Will disputes specialists at leading national law firm Irwin Mitchell Private Wealth have said the case provides some welcome clarity on the issue of assisted dying.

Expert Opinion
“Having to come to terms with the fact that a loved one has a terminal illness and wants to plan to end their own life is something nobody ever wants to go through. At a time when families are dealing with all the range of emotions following their death, they then have to deal with the potential for criminal charges and the real possibility that they might not be able to inherit from them due to the provisions of the forfeiture rule. Accordingly, it’s important to plan not just for the person who wants to end their life but the people left behind.

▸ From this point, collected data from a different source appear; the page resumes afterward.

(** ** Uploading a sheet *)

(** X20.  [processExcelFile] takes all rows of a sheet or none.  When it
    throws, its error begins with "Failed to process Excel file: ", no
    request has been made and the upload history is as it was.  One row
    without a title is enough for that: the first such row is named in the
    error, and no entry is created, also for the good rows before it.
    When it returns, the sheet had rows, all of them were handed to
    [bulkCreateEntries], the successful and the failed together are as
    many as the rows, and the history has one record more, at its head,
    with these counts and the name of the file. *)
Theorem processExcelFile_all_or_nothing (stringify : Entry → string)
    (api : management) (uuid now fileName : string)
    (sheet : result (list Entry)) (contentType : option string)
    (publish : bool) (titleColumn descriptionColumn botId : option string)
    (st : UploadState) :
  let run :=
    processExcelFile stringify api uuid now fileName sheet contentType
      publish titleColumn descriptionColumn botId st in
  (∀ e, run.1 = Throw e →
        run.2 = st
        ∧ ∃ cause, e = Error ("Failed to process Excel file: " +:+ cause))
  ∧ (∀ jsonData i row title,
       sheet = Ok jsonData → jsonData !! i = Some row →
       (∀ j row', j < i → jsonData !! j = Some row' →
          ∃ upload,
            process_row stringify (default "title" titleColumn)
              (default "description" descriptionColumn) row' = Ok upload) →
       title_cell (default "title" titleColumn) row = VStr title →
       trim title = "" →
       run = (Throw (Error ("Failed to process Excel file: "
                            +:+ "Missing title in row: " +:+ stringify row)),
              st))
  ∧ (∀ outcome, run.1 = Ok outcome →
       ∃ jsonData record,
         sheet = Ok jsonData ∧ jsonData ≠ []
         ∧ totalProcessed outcome = length jsonData
         ∧ length (out_successful outcome) + length (out_failed outcome)
           = length jsonData
         ∧ requests st `prefix_of` requests run.2
         ∧ uploadHistory run.2 = record :: uploadHistory st
         ∧ rec_fileName record = fileName
         ∧ rec_totalEntries record = length jsonData
         ∧ rec_successful record = length (out_successful outcome)
         ∧ rec_failed record = length (out_failed outcome)).
Proof.
  intros run. subst run. unfold processExcelFile.
  set (tc := default "title" titleColumn).
  set (dc := default "description" descriptionColumn).
  split; [|split].
  - intros e.
    destruct sheet as [jsonData|e0]; cbn [mbind result_bind];
      [|intros [= <-]; eauto].
    destruct (length jsonData =? 0); [intros [= <-]; eauto|].
    destruct (processData stringify jsonData tc dc)
      as [processedEntries|e0]; [|intros [= <-]; eauto].
    by destruct (bulkCreateEntries _ _ _ _ _).
  - intros jsonData i row title -> Hrow Hbefore Htitle Hblank.
    cbn [mbind result_bind].
    assert ((length jsonData =? 0) = false) as ->.
    { apply Nat.eqb_neq. apply lookup_lt_Some in Hrow. lia. }
    unfold processData.
    rewrite (map_result_first_throw _ jsonData i row
               (Error ("Missing title in row: " +:+ stringify row)));
      [done..|].
    unfold process_row. fold tc. rewrite Htitle.
    cbn [trim_of mbind result_bind]. by rewrite Hblank.
  - intros outcome.
    destruct sheet as [jsonData|e0]; [|done]. cbn [mbind result_bind].
    destruct (length jsonData =? 0) eqn:Hrows; [done|].
    apply Nat.eqb_neq in Hrows.
    destruct (processData stringify jsonData tc dc)
      as [processedEntries|e0] eqn:Hdata; [|done].
    apply map_result_lookup in Hdata as [Hlen _].
    unfold bulkCreateEntries.
    destruct (bulk_fold api (default "tour" (Some (default "tour" contentType)))
                publish processedEntries
                {| successful := []; failed := [] |} (requests st))
      as (ms & mf & mr & Hs & Hf & Hl & Hcount & _).
    destruct (fold_left _ processedEntries _) as [result log].
    cbn [fst snd successful failed app] in *. subst.
    intros [= <-]. eexists jsonData, _.
    cbn [totalProcessed out_successful out_failed requests uploadHistory
         rec_fileName rec_totalEntries rec_successful rec_failed].
    split; [done|]. split; [by destruct jsonData|]. split; [done|].
    split; [lia|]. split; [by eexists|]. split; [done|].
    cbn. repeat split; done || lia.
Qed.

“This is an area of law which has been considered in the Supreme Court and is on the radar of politicians to review the laws around assisted dying to bring them into the 21st century. Therefore, the recent judgment from the High Court provides helpful guidance for families who finding themselves in this very sad position.

Each family’s circumstances will be different but this case highlights the need to take sound independent legal advice in order to protect the person wishing to end their life and those family members who may be considered to be criminally liable for encouraging or assisting the suicide (or attempted suicide) of their loved one.

“If you or a loved one are considering the possibility of an accompanied suicide at Dignitas or elsewhere, it is important to devise a well-considered plan not only from a medical perspective but also from legal perspective in order to protect those who you would wish to avoid any criminal culpability and to inherit your estate.”